### TASK TO COMPLETE:
Report how many lines of the following entries include the string "artifact"; respond with the number alone.

### ENTRIES SUPPLIED:
Lemma safety_stock_formula (total_demand : Q) (horizon_days : Z)
      (constraints : InventoryConstraints) :
  (1 <= horizon_days)%Z ->
  compute_safety_stock_for_sku total_demand horizon_days constraints
  == total_demand / inject_Z horizon_days
     * inject_Z (lead_time_days constraints)
     * spec_z (target_service_level constraints).
Proof.
  intro H. unfold compute_safety_stock_for_sku, z_value_of, spec_z.
  assert (G : (horizon_days <=? 0)%Z = false) by (apply Z.leb_gt; lia).
  rewrite G. destruct (Qle_bool 0.95 (target_service_level constraints)).
  - reflexivity.
  - assert (H1 : 1.0 == 1) by reflexivity. rewrite H1. reflexivity.
Qed.

Lemma spec_z_pos (service_level : Q) : 0 < spec_z service_level.
Proof.
  unfold spec_z. destruct (Qle_bool 0.95 service_level); reflexivity.
Qed.

Lemma total_required_nonneg (total_demand : Q) (horizon_days : Z)
      (constraints : InventoryConstraints) :
  (1 <= horizon_days)%Z -> (0 <= lead_time_days constraints)%Z ->
  0 <= total_demand ->
  0 <= total_required_of total_demand horizon_days constraints.
Proof.
  intros Hh Hl Ht. unfold total_required_of.
  rewrite safety_stock_formula by exact Hh.
  assert (H1 : 0 < inject_Z horizon_days) by (apply inject_Z_pos; lia).
  assert (H2 : 0 <= inject_Z (lead_time_days constraints)).
  { unfold Qle. simpl. lia. }
  pose proof (spec_z_pos (target_service_level constraints)) as H3.
  assert (H4 : 0 <= total_demand / inject_Z horizon_days).
  { apply Qle_shift_div_l; [exact H1 | lra]. }
  assert (H5 : 0 <= total_demand / inject_Z horizon_days
                    * inject_Z (lead_time_days constraints)).
  { apply Qmult_le_0_compat; assumption. }
  assert (H6 : 0 <= total_demand / inject_Z horizon_days
                    * inject_Z (lead_time_days constraints)
                    * spec_z (target_service_level constraints)).
  { apply Qmult_le_0_compat; [exact H5 | apply Qlt_le_weak; exact H3]. }
  lra.
Qed.

(** The planner's loop, pass by pass. *)
Lemma plan_loop (constraints : InventoryConstraints) (location_ : option string)
      (min_date horizon_days : Z) (items : dict Q) :
  forall st,
    st_orders (fold_left (plan_sku constraints location_ min_date horizon_days) items st)
    = st_orders st
      ++ flat_map (order_entry constraints location_ min_date horizon_days) items /\
    st_production (fold_left (plan_sku constraints location_ min_date horizon_days) items st)
    = st_production st
      ++ flat_map (production_entry constraints min_date horizon_days) items /\
    total_volume (fold_left (plan_sku constraints location_ min_date horizon_days) items st)
    = fold_left Qplus
                (map (fun it => total_required_of (snd it) horizon_days constraints) items)
                (total_volume st).
Proof.
  induction items as [|[s td] items IH]; intro st.
  - simpl. rewrite !app_nil_r. auto.
  - cbn [fold_left flat_map map].
    destruct (IH (plan_sku constraints location_ min_date horizon_days st (s, td)))
      as (H1 & H2 & H3).
    rewrite H1, H2, H3. unfold plan_sku, order_entry, production_entry.
    cbn [fst snd st_orders st_production total_volume].
    repeat split.
    + destruct (Qltb 0.0 _); [rewrite <- app_assoc |]; reflexivity.
    + destruct (Qltb 0.0 (_ * 0.6)); [rewrite <- app_assoc |]; reflexivity.
Qed.

Lemma generate_supply_plan_eq (pts : list ForecastPoint)
      (constraints : InventoryConstraints) (location_ : option string)
      (dem : dict Q) (m M : Z) :
  summarize_demand pts = (dem, Some m, Some M) ->
  generate_supply_plan pts constraints location_ =
  (flat_map (order_entry constraints location_ m (M - m + 1)) dem,
   flat_map (production_entry constraints m (M - m + 1)) dem,
   [ {| kpi_name := "Total Volume";
        kpi_value :=
          fold_left Qplus
            (map (fun it => total_required_of (snd it) (M - m + 1) constraints) dem)
            0.0;
        kpi_unit := Some "units"%string |};
     {| kpi_name := "Target Service Level";
        kpi_value := target_service_level constraints;
        kpi_unit := Some ""%string |} ]).
Proof.
  intro Hs. unfold generate_supply_plan. rewrite Hs.
  destruct (plan_loop constraints location_ m (M - m + 1) dem
              {| st_orders := []; st_production := []; total_volume := 0.0 |})
    as (H1 & H2 & H3).
  rewrite H1, H2, H3. reflexivity.
Qed.

Lemma generate_supply_plan_nil (constraints : InventoryConstraints)
      (location_ : option string) :
  generate_supply_plan [] constraints location_ = ([], [], []).
Proof. reflexivity. Qed.

(** The summary of a non-empty list of points, with its date bounds. *)
Lemma summarize_nonempty (pts : list ForecastPoint) :
  pts <> [] ->
  exists dem m M,
    summarize_demand pts = (dem, Some m, Some M) /\
    In m (map date pts) /\ In M (map date pts) /\
    (forall p, In p pts -> (m <= date p <= M)%Z) /\
    (1 <= M - m + 1)%Z.
Proof.
  intro Hne. destruct (summarize_dates pts) as [_ H].
  destruct (H Hne) as (m & M & Hm & HM & Him & HiM & Hb).
  destruct (summarize_demand pts) as [[dem mn] mx]. simpl in *. subst.
  exists dem, m, M. repeat split; auto; try (apply Hb; assumption).
  destruct pts as [|p pts]; [congruence |].
  specialize (Hb p (or_introl eq_refl)). lia.
Qed.

Lemma order_entry_in (constraints : InventoryConstraints) (location_ : option string)
      (m h : Z) (items : dict Q) (o : RecommendedOrder) :
  In o (flat_map (order_entry constraints location_ m h) items) ->
  exists s td,
    In (s, td) items /\ 0 < total_required_of td h constraints * 0.4 /\
    o = {| order_sku := s; order_location := location_; order_date := m;
           order_quantity := total_required_of td h constraints * 0.4;
           order_type := "purchase" |}.
Proof.
  rewrite in_flat_map. intros ([s td] & Hin & Ho).
  unfold order_entry in Ho. simpl in Ho.
  destruct (Qltb 0.0 _) eqn:Hq; [| contradiction].
  destruct Ho as [<- | []]. exists s, td. apply Qltb_lt in Hq.
  repeat split; [exact Hin | lra].
Qed.

Lemma production_entry_in (constraints : InventoryConstraints)
      (m h : Z) (items : dict Q) (r : ProductionRecommendation) :
  In r (flat_map (production_entry constraints m h) items) ->
  exists s td,
    In (s, td) items /\ 0 < total_required_of td h constraints * 0.6 /\
    r = {| production_sku := s; line_id := Some "LINE-1"%string;
           production_date := m;
           production_quantity := total_required_of td h constraints * 0.6 |}.
Proof.
  rewrite in_flat_map. intros ([s td] & Hin & Hr).
  unfold production_entry in Hr. simpl in Hr.
  destruct (Qltb 0.0 _) eqn:Hq; [| contradiction].
  destruct Hr as [<- | []]. exists s, td. apply Qltb_lt in Hq.
  repeat split; [exact Hin | lra].
Qed.

Lemma entries_sum (constraints : InventoryConstraints) (location_ : option string)
      (m h : Z) (items : dict Q) :
  (forall it, In it items -> 0 <= total_required_of (snd it) h constraints) ->
  py_sum (map order_quantity (flat_map (order_entry constraints location_ m h) items))
  + py_sum (map production_quantity (flat_map (production_entry constraints m h) items))
  == py_sum (map (fun it => total_required_of (snd it) h constraints) items).
Proof.
  induction items as [|it items IH]; intro Hnn.
  - simpl. rewrite py_sum_nil. reflexivity.
  - simpl. rewrite !map_app, !py_sum_app, py_sum_cons.
    rewrite <- IH by (intros x Hx; apply Hnn; right; exact Hx).
    assert (H0 : 0 <= total_required_of (snd it) h constraints)
      by (apply Hnn; left; reflexivity).
    unfold order_entry, production_entry. cbv zeta.
    destruct (Qltb 0.0 (_ * 0.4)) eqn:H4;
      destruct (Qltb 0.0 (_ * 0.6)) eqn:H6; simpl;
      rewrite ?py_sum_single, ?py_sum_nil;
      try apply Qltb_lt in H4; try apply Qltb_ge in H4;
      try apply Qltb_lt in H6; try apply Qltb_ge in H6; lra.
Qed.

Lemma order_entry_present (constraints : InventoryConstraints)
      (location_ : option string) (m h : Z) (items : dict Q) (s : string) (td : Q) :
  In (s, td) items -> 0 < total_required_of td h constraints ->
  In {| order_sku := s; order_location := location_; order_date := m;
        order_quantity := total_required_of td h constraints * 0.4;
        order_type := "purchase" |}
     (flat_map (order_entry constraints location_ m h) items).
Proof.
  intros Hin Hpos. apply in_flat_map. exists (s, td). split; [exact Hin |].
  unfold order_entry. simpl.
  assert (Hq : Qltb 0.0 (total_required_of td h constraints * 0.4) = true)
    by (apply Qltb_lt; lra).
  rewrite Hq. left. reflexivity.
Qed.

Lemma production_entry_present (constraints : InventoryConstraints)
      (m h : Z) (items : dict Q) (s : string) (td : Q) :
  In (s, td) items -> 0 < total_required_of td h constraints ->
  In {| production_sku := s; line_id := Some "LINE-1"%string;
        production_date := m;
        production_quantity := total_required_of td h constraints * 0.6 |}
     (flat_map (production_entry constraints m h) items).
Proof.
  intros Hin Hpos. apply in_flat_map. exists (s, td). split; [exact Hin |].
  unfold production_entry. simpl.
  assert (Hq : Qltb 0.0 (total_required_of td h constraints * 0.6) = true)
    by (apply Qltb_lt; lra).
  rewrite Hq. left. reflexivity.
Qed.

(** C3.  For a non-empty forecast artifact, with [horizon_days = (max_date -
    min_date) + 1], every SKU of the artifact has an entry in the demand
    summary, its total demand, and for every such entry
    [safety_stock = (total_demand / horizon_days) * lead_time_days * z] with
    [z = 1.65] for a target service level of at least 0.95 and [z = 1]
    otherwise, and [total_required = total_demand + safety_stock]; when
    [total_required > 0] the plan holds the SKU's purchase order of
    [0.4 * total_required] and production recommendation of
    [0.6 * total_required], which add up to [total_required] and stand in
    the ratio 2/3. *)
Theorem supply_plan_quantities
        (pts : list ForecastPoint) (constraints : InventoryConstraints)
        (location_ : option string) :
  pts <> [] ->
  ((0.95 <= target_service_level constraints ->
    spec_z (target_service_level constraints) = 1.65) /\
   (target_service_level constraints < 0.95 ->
    spec_z (target_service_level constraints) = 1)) /\
  exists dem min_date max_date,
    summarize_demand pts = (dem, Some min_date, Some max_date) /\
    In min_date (map date pts) /\ In max_date (map date pts) /\
    (forall p, In p pts -> (min_date <= date p <= max_date)%Z) /\
    (forall p, In p pts -> exists td, In (sku p, td) dem) /\
    forall s total_demand,
      In (s, total_demand) dem ->
      let horizon_days := (max_date - min_date + 1)%Z in
      let average_daily_demand := total_demand / inject_Z horizon_days in
      let safety_stock :=
        average_daily_demand * inject_Z (lead_time_days constraints)
        * spec_z (target_service_level constraints) in
      let total_required := total_demand + safety_stock in
      total_demand == sku_demand pts s /\
      compute_safety_stock_for_sku total_demand horizon_days constraints
      == safety_stock /\
      total_required_of total_demand horizon_days constraints == total_required /\
      (0 < total_required ->
       exists o r,
         In o (fst (fst (generate_supply_plan pts constraints location_))) /\
         In r (snd (fst (generate_supply_plan pts constraints location_))) /\
         order_sku o = s /\ production_sku r = s /\
         order_quantity o == 0.4 * total_required /\
         production_quantity r == 0.6 * total_required /\
         order_quantity o + production_quantity r == total_required /\
         order_quantity o / production_quantity r == 2 # 3).
Proof.
  intro Hne. split; [apply spec_z_levels |].
  destruct (summarize_nonempty pts Hne) as (dem & m & M & Hs & Hm & HM & Hb & Hh).
  exists dem, m, M.
  split; [exact Hs |]. split; [exact Hm |]. split; [exact HM |].
  split; [exact Hb |]. split.
  - intros p Hp. destruct (summarize_demand_dict pts) as (_ & Hkeys & _).
    rewrite Hs in Hkeys. simpl in Hkeys.
    assert (Hk : In (sku p) (dict_keys dem)) by (apply Hkeys; exists p; auto).
    unfold dict_keys in Hk. apply in_map_iff in Hk.
    destruct Hk as ([s td] & Hfst & Hin). simpl in Hfst. subst s.
    exists td. exact Hin.
  - intros s td Hin. cbv zeta.
    pose proof (safety_stock_formula td (M - m + 1) constraints Hh) as Hss.
    assert (Htr : total_required_of td (M - m + 1) constraints
                  == td + td / inject_Z (M - m + 1)
                          * inject_Z (lead_time_days constraints)
                          * spec_z (target_service_level constraints)).
    { unfold total_required_of. rewrite Hss. reflexivity. }
    split.
    { apply (summarize_demand_in pts s td). rewrite Hs. exact Hin. }
    split; [exact Hss |]. split; [exact Htr |].
    intro Hpos. rewrite <- Htr in Hpos.
    rewrite (generate_supply_plan_eq pts constraints location_ dem m M Hs).
    cbn [fst snd].
    eexists. eexists.
    split; [apply (order_entry_present constraints location_ m _ dem s td Hin Hpos) |].
    split; [apply (production_entry_present constraints m _ dem s td Hin Hpos) |].
    cbn [order_sku production_sku order_quantity production_quantity].
    rewrite <- Htr.
    split; [reflexivity |]. split; [reflexivity |].
    split; [ring |]. split; [ring |]. split; [ring |].
    field. intro H0. rewrite H0 in Hpos. revert Hpos. apply Qlt_irrefl.
Qed.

### RESPONSE TO THE EXERCISE:
2